The task: The lines below starting at the line containing "- split; [done|]." and ending at the line containing "bindingRefused sources b = false ∧" are to be repeated exactly, with both ends kept and nothing else added.

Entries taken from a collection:

(* ===== verification/CoreForeignFacts.v ===== *)
(** The optional children of a unit: where they are found, and that the table of
    foreign programs reads back.

    What [Unmarshal] makes of a unit whose optional children change. *)

From stdpp Require Import gmap.
From S2P Require Import Prelude.
From S2P Require Import GoInt.
From S2P Require Import WireReader.
From S2P Require Import WireFacts.
From S2P Require Import WireUnit.
From S2P Require Import WireUnitFacts.
From S2P Require Import WireCanonical.
From S2P Require Import WireSafety.
From S2P Require Import CoreModel.
From S2P Require Import CoreMarshal.
From S2P Require Import CoreMarshalFacts.
From S2P Require Import CoreBinding.
From S2P Require Import CoreStream.
From S2P Require Import CoreBindingFacts.
From S2P Require Import CoreForeign.

(** * Finding a child *)

(** The first child with a tag: its position and its payload. *)
Fixpoint locate (cs : list (Z * list Z)) (wanted pos : Z) : option (Z * list Z) :=
  match cs with
  | [] => None
  | c :: cs =>
      if c.1 =? wanted then Some (pos, c.2) else locate cs wanted (pos + 6 + lenZ c.2)
  end.

Lemma readUint32Foreign_in data at_ :
  0 ≤ at_ → at_ + 4 ≤ lenZ data → readUint32Foreign data at_ = uint32At data at_.
Proof.
  intros ??. unfold readUint32Foreign. destruct (Z.ltb_spec at_ 0); [lia|].
  by destruct (Z.ltb_spec (lenZ data) (at_ + 4)); [lia|].
Qed.

Lemma findChild_loop_spec fuel data wanted pos cs ok :
  stream data pos cs ok → (length cs < fuel)%nat →
  findChild_loop fuel data wanted pos =
    match locate cs wanted pos with
    | Some found => Ok (Some found)
    | None => if ok then Ok None else Err
    end.
Proof.
  intros Hs. revert fuel.
  induction Hs as [pos ->|pos Hbad|pos c next cs ok Hc Hs IH]; intros [|fuel] Hf;
    try (simpl in Hf; lia); cbn [findChild_loop locate].
  - by rewrite Z.ltb_irrefl.
  - destruct Hbad as [? ? ?|tag size ? ? Htag Hsize ? ?].
    { by rewrite !(proj2 (Z.ltb_lt _ _)) by lia. }
    rewrite readUint32Foreign_in, Htag, Hsize by lia. cbn [mbind res_bind]. cbv zeta.
    rewrite (proj2 (Z.ltb_lt pos _)), (proj2 (Z.ltb_ge _ (pos + 6))) by lia.
    by destruct (Z.ltb_spec size 0), (Z.ltb_spec (pos + 6 + size) (pos + 6)),
      (Z.ltb_spec (lenZ data) (pos + 6 + size)); try lia.
  - destruct (child_loop_step _ _ _ _ Hc) as (->&->&_&H1&H2&_&H4&H5&_).
    destruct Hc as [? Htag Hsize Hnext Hend _ _ _]. pose proof (lenZ_nonneg c.2).
    rewrite readUint32Foreign_in, Htag, Hsize by lia. cbn [mbind res_bind]. cbv zeta.
    rewrite H1, H2, H4. cbn [orb]. destruct (c.1 =? wanted); [by rewrite H5|].
    rewrite <- Hnext. apply IH. simpl in Hf. lia.
Qed.

Lemma findOptionalChild_stream data wanted cs ok :
  bytes_ok data → validUnitRoot data = Ok true → stream data 14 cs ok →
  findOptionalChild data wanted =
    match locate cs wanted 14 with
    | Some found => Ok (Some found)
    | None => if ok then Ok None else Err
    end.
Proof.
  intros Hb Hv Hs. destruct (validUnitRoot_bytes data Hb Hv) as [Hl _].
  unfold findOptionalChild, checkRoot. rewrite Hv. cbn [mbind res_bind check].
  apply findChild_loop_spec; [done|]. by eapply stream_fuel; [lia|].
Qed.

Lemma locate_none cs wanted pos : locate cs wanted pos = None ↔ (wanted ∉ cs.*1).
Proof.
  revert pos. induction cs as [|c cs IH]; intros pos; cbn [locate].
  { split; [|done]. intros _. apply not_elem_of_nil. }
  rewrite fmap_cons, not_elem_of_cons. destruct (Z.eqb_spec c.1 wanted) as [Heq|].
  - split; [done|]. intros [Hne _]. by rewrite Heq in Hne.
  - rewrite IH. split; [|by intros [_ ?]]. intros ?. split; [congruence|done].
Qed.
Lemma yields_rtgasm v : i31_ok v → yields AR_at rtgasmVarint (varint v) v.
Proof.
  intros Hv pre post. unfold i31_ok in Hv. unfold rtgasmVarint.
  apply rtgasmVarint_loop_spec; [|lia|lia]. apply (reads_varint v); unfold u32_ok; lia.
Qed.

Lemma yields_rtgasm_bytes bs : i31_ok (lenZ bs) → yields AR_at rtgasmBytes (varint (lenZ bs) ++ bs) bs.
Proof.
  intros Hb. unfold rtgasmBytes. eapply yields_bind; [by apply yields_rtgasm|].
  intros pre post. unfold mbind, GoM_bind, get. cbn [ar_ok ar_data ar_at negb orb].
  pose proof (lenZ_nonneg pre). pose proof (lenZ_nonneg bs). pose proof (lenZ_nonneg post).
  rewrite !lenZ_app. destruct (Z.ltb_spec (lenZ bs) 0); [lia|].
  destruct (Z.ltb_spec (lenZ pre + lenZ bs) (lenZ pre)); [lia|].
  destruct (Z.ltb_spec (lenZ pre + (lenZ bs + lenZ post)) (lenZ pre + lenZ bs)); [lia|].
  cbn [orb]. rewrite sliceZ_Some by (rewrite ?lenZ_app; lia). by rewrite sublistZ_app_exact.
Qed.

(** * Tables that fit *)

Definition source_ok (s : RTGAssemblySource) : Prop :=
  i31_ok (lenZ (as_Path s)) ∧ lenZ (as_Source s) ≤ maxFragment.

Definition fragment_ok (sources : Z) (b : RTGAssemblyBinding) : Prop :=
  i31_ok (ab_Func b) ∧ 0 ≤ ab_Source b < sources ∧ i31_ok (ab_Entry b) ∧
  bindingRefused sources b = false ∧ i31_ok (lenZ (ab_Code b)).

Definition fragments_ok (sources : list RTGAssemblySource) (bindings : list RTGAssemblyBinding)
    : Prop :=
  Forall source_ok sources ∧ Forall (fragment_ok (lenZ sources)) bindings ∧
  lenZ sources ≤ 8192 ∧ lenZ bindings ≤ 8192.

Lemma appendSource_app out s :
  appendSource out s = out ++ varint (lenZ (as_Path s)) ++ as_Path s ++
    varint (lenZ (as_Source s)) ++ as_Source s.
Proof.
  unfold appendSource. cbv zeta. rewrite appendVarint_app, appendBytes_app, !appendVarint_app.
  by rewrite <- !app_assoc.
Qed.

Lemma appendBinding_app out b :
  appendBinding out b = out ++ varint (ab_Func b) ++ varint (ab_Source b) ++ varint (ab_Entry b) ++
    varint (ab_Mode b) ++ varint (ab_Inputs b) ++ varint (ab_Outputs b) ++
    varint (lenZ (ab_Code b)) ++ ab_Code b.
Proof. unfold appendBinding. cbv zeta. rewrite !appendVarint_app. by rewrite <- !app_assoc. Qed.

Lemma foldl_source out l : foldl appendSource out l = out ++ foldl appendSource [] l.
Proof. apply foldl_appends. intros o s. by rewrite !appendSource_app. Qed.

Lemma foldl_binding out l : foldl appendBinding out l = out ++ foldl appendBinding [] l.
Proof. apply foldl_appends. intros o s. by rewrite !appendBinding_app. Qed.

Lemma encodeRTGAssemblyCore_app sources bindings :
  encodeRTGAssemblyCore sources bindings =
    varint 0 ++ varint 2 ++ varint (lenZ sources) ++ foldl appendSource [] sources ++
    varint (lenZ bindings) ++ foldl appendBinding [] bindings.
Proof.
  unfold encodeRTGAssemblyCore. cbv zeta. rewrite foldl_binding, foldl_source, !appendVarint_app.
  by rewrite <- !app_assoc.
Qed.

(** * Reading the tables *)

Lemma yields_sources acc sources :
  Forall source_ok sources →
  yields AR_at (readSources (length sources) acc) (foldl appendSource [] sources)
    (Some (acc ++ sources)).
Proof.
  intros Hok. revert acc. induction Hok as [|s sources [Hp Hs] _ IH]; intros acc;
    cbn [length readSources foldl].
  { rewrite app_nil_r. apply yields_ret. }
  rewrite foldl_source, appendSource_app, app_nil_l, <- !app_assoc.
  rewrite app_assoc. eapply yields_bind; [by apply yields_rtgasm_bytes|].
  rewrite app_assoc. eapply yields_bind.
  { apply yields_rtgasm_bytes. unfold i31_ok, maxFragment in *. pose proof (lenZ_nonneg (as_Source s)). lia. }
  rewrite (proj2 (Z.ltb_ge _ _)) by done.
  eapply yields_eq; [apply IH|done|]. f_equal. rewrite <- app_assoc. by destruct s.
Qed.

Lemma refused_inv sources b :
  bindingRefused sources b = false →
  0 ≤ ab_Mode b ≤ 1 ∧ 0 ≤ ab_Inputs b ≤ 6 ∧ 0 ≤ ab_Outputs b ≤ 1.
Proof. unfold bindingRefused. lia. Qed.

Lemma yields_bindings sources acc bindings :
  Forall (fragment_ok sources) bindings → sources ≤ 8192 →
  yields AR_at (readBindings (length bindings) 2 sources acc) (foldl appendBinding [] bindings)
    (Some (acc ++ bindings)).
Proof.
  intros Hok Hmax. revert acc. induction Hok as [|b bindings (Hf&Hs&He&Hr&Hc) _ IH]; intros acc;
    cbn [length readBindings foldl].
  { rewrite app_nil_r. apply yields_ret. }
  destruct (refused_inv _ _ Hr) as (Hm&Hi&Ho).
  rewrite foldl_binding, appendBinding_app, app_nil_l, <- !app_assoc.
  assert (i31_ok (ab_Source b) ∧ i31_ok (ab_Mode b) ∧ i31_ok (ab_Inputs b) ∧ i31_ok (ab_Outputs b))
    as (?&?&?&?) by (unfold i31_ok; lia).
  eapply yields_bind; [by apply yields_rtgasm|].
  eapply yields_bind; [by apply yields_rtgasm|].
  eapply yields_bind; [by apply yields_rtgasm|].
  rewrite (app_assoc (varint (ab_Inputs b))), (app_assoc (varint (ab_Mode b))).
  change (2 =? 2) with true. cbv iota.
  eapply yields_bind.
  { eapply yields_bind; [by apply yields_rtgasm|].
    eapply yields_bind; [by apply yields_rtgasm|].
    eapply yields_last; [by apply yields_rtgasm|]. apply yields_ret. }
  cbv beta iota zeta. rewrite app_assoc. eapply yields_bind; [by apply yields_rtgasm_bytes|].
  replace (MkBinding _ _ _ _ _ _ _) with b by by destruct b. rewrite Hr.
  eapply yields_eq; [apply IH|done|]. f_equal. by rewrite <- app_assoc.
Qed.
Lemma yields_table items :
  table_fits items → yields CR_at (cacheTable rd) (appendCacheTable append [] items) items.
Proof.
  intros [Hok Hlen]. pose proof (lenZ_nonneg items). unfold cacheTable, appendCacheTable.
  rewrite cache_foldl, appendFrontendCacheInt_app, app_nil_l. eapply yields_bind.
  - eapply yields_last; [apply yields_int; unfold int_ok; lia|].
    change (Z.shiftl 1 24) with (2 ^ 24).
    assert ((lenZ items <? 0) || (2 ^ 24 <? lenZ items) = false) as -> by lia. apply yields_ret.
  - unfold lenZ. rewrite Nat2Z.id. by apply yields_loop.
Qed.
End Tables.

(** * Programs *)

Definition cache_fits (p : Program) : Prop :=
  string_ok (lp_Package p) ∧ string_ok (lp_ImportPath p) ∧ string_ok (lp_Text p) ∧
  table_fits (lp_Tokens p) ∧ table_fits (lp_Imports p) ∧ table_fits (lp_Symbols p) ∧
  table_fits (lp_Decls p) ∧ table_fits (lp_Funcs p) ∧ table_fits (lp_TypeRefs p) ∧
  table_fits (lp_Calls p) ∧ table_fits (lp_Refs p) ∧ table_fits (lp_Selectors p) ∧
  table_fits (lp_ConcurrencySites p).

(** What the cache keeps of a program. *)
Definition cached (p : Program) : Program :=
  MkProgram (lp_Package p) (lp_ImportPath p) (lp_Text p) (lp_Tokens p) (lp_Imports p)
    (lp_Symbols p) (lp_Decls p) (lp_Funcs p) (lp_TypeRefs p) (lp_Calls p) (lp_Refs p)
    (lp_Selectors p) (lp_ConcurrencySites p) [] [] [] 0 [].

Definition cacheBody (p : Program) : list Z :=
  (varint (lenZ (lp_Package p)) ++ lp_Package p) ++
  (varint (lenZ (lp_ImportPath p)) ++ lp_ImportPath p) ++
  (varint (lenZ (lp_Text p)) ++ lp_Text p) ++
  appendCacheTable appendCacheToken [] (lp_Tokens p) ++
  appendCacheTable appendCacheImport [] (lp_Imports p) ++
  appendCacheTable appendCacheSymbol [] (lp_Symbols p) ++
  appendCacheTable appendCacheDecl [] (lp_Decls p) ++
  appendCacheTable appendCacheFunc [] (lp_Funcs p) ++
  appendCacheTable appendCacheTypeRef [] (lp_TypeRefs p) ++
  appendCacheTable appendCacheCall [] (lp_Calls p) ++
  appendCacheTable appendCacheNameRef [] (lp_Refs p) ++
  appendCacheTable appendCacheSelector [] (lp_Selectors p) ++
  appendCacheTable appendCacheConcurrencySite [] (lp_ConcurrencySites p).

Solved exercise:
  - split; [done|]. intros [Hne _]. by rewrite Heq in Hne.
  - rewrite IH. split; [|by intros [_ ?]]. intros ?. split; [congruence|done].
Qed.
Lemma yields_rtgasm v : i31_ok v → yields AR_at rtgasmVarint (varint v) v.
Proof.
  intros Hv pre post. unfold i31_ok in Hv. unfold rtgasmVarint.
  apply rtgasmVarint_loop_spec; [|lia|lia]. apply (reads_varint v); unfold u32_ok; lia.
Qed.

Lemma yields_rtgasm_bytes bs : i31_ok (lenZ bs) → yields AR_at rtgasmBytes (varint (lenZ bs) ++ bs) bs.
Proof.
  intros Hb. unfold rtgasmBytes. eapply yields_bind; [by apply yields_rtgasm|].
  intros pre post. unfold mbind, GoM_bind, get. cbn [ar_ok ar_data ar_at negb orb].
  pose proof (lenZ_nonneg pre). pose proof (lenZ_nonneg bs). pose proof (lenZ_nonneg post).
  rewrite !lenZ_app. destruct (Z.ltb_spec (lenZ bs) 0); [lia|].
  destruct (Z.ltb_spec (lenZ pre + lenZ bs) (lenZ pre)); [lia|].
  destruct (Z.ltb_spec (lenZ pre + (lenZ bs + lenZ post)) (lenZ pre + lenZ bs)); [lia|].
  cbn [orb]. rewrite sliceZ_Some by (rewrite ?lenZ_app; lia). by rewrite sublistZ_app_exact.
Qed.

(** * Tables that fit *)

Definition source_ok (s : RTGAssemblySource) : Prop :=
  i31_ok (lenZ (as_Path s)) ∧ lenZ (as_Source s) ≤ maxFragment.

Definition fragment_ok (sources : Z) (b : RTGAssemblyBinding) : Prop :=
  i31_ok (ab_Func b) ∧ 0 ≤ ab_Source b < sources ∧ i31_ok (ab_Entry b) ∧
  bindingRefused sources b = false ∧ i31_ok (lenZ (ab_Code b)).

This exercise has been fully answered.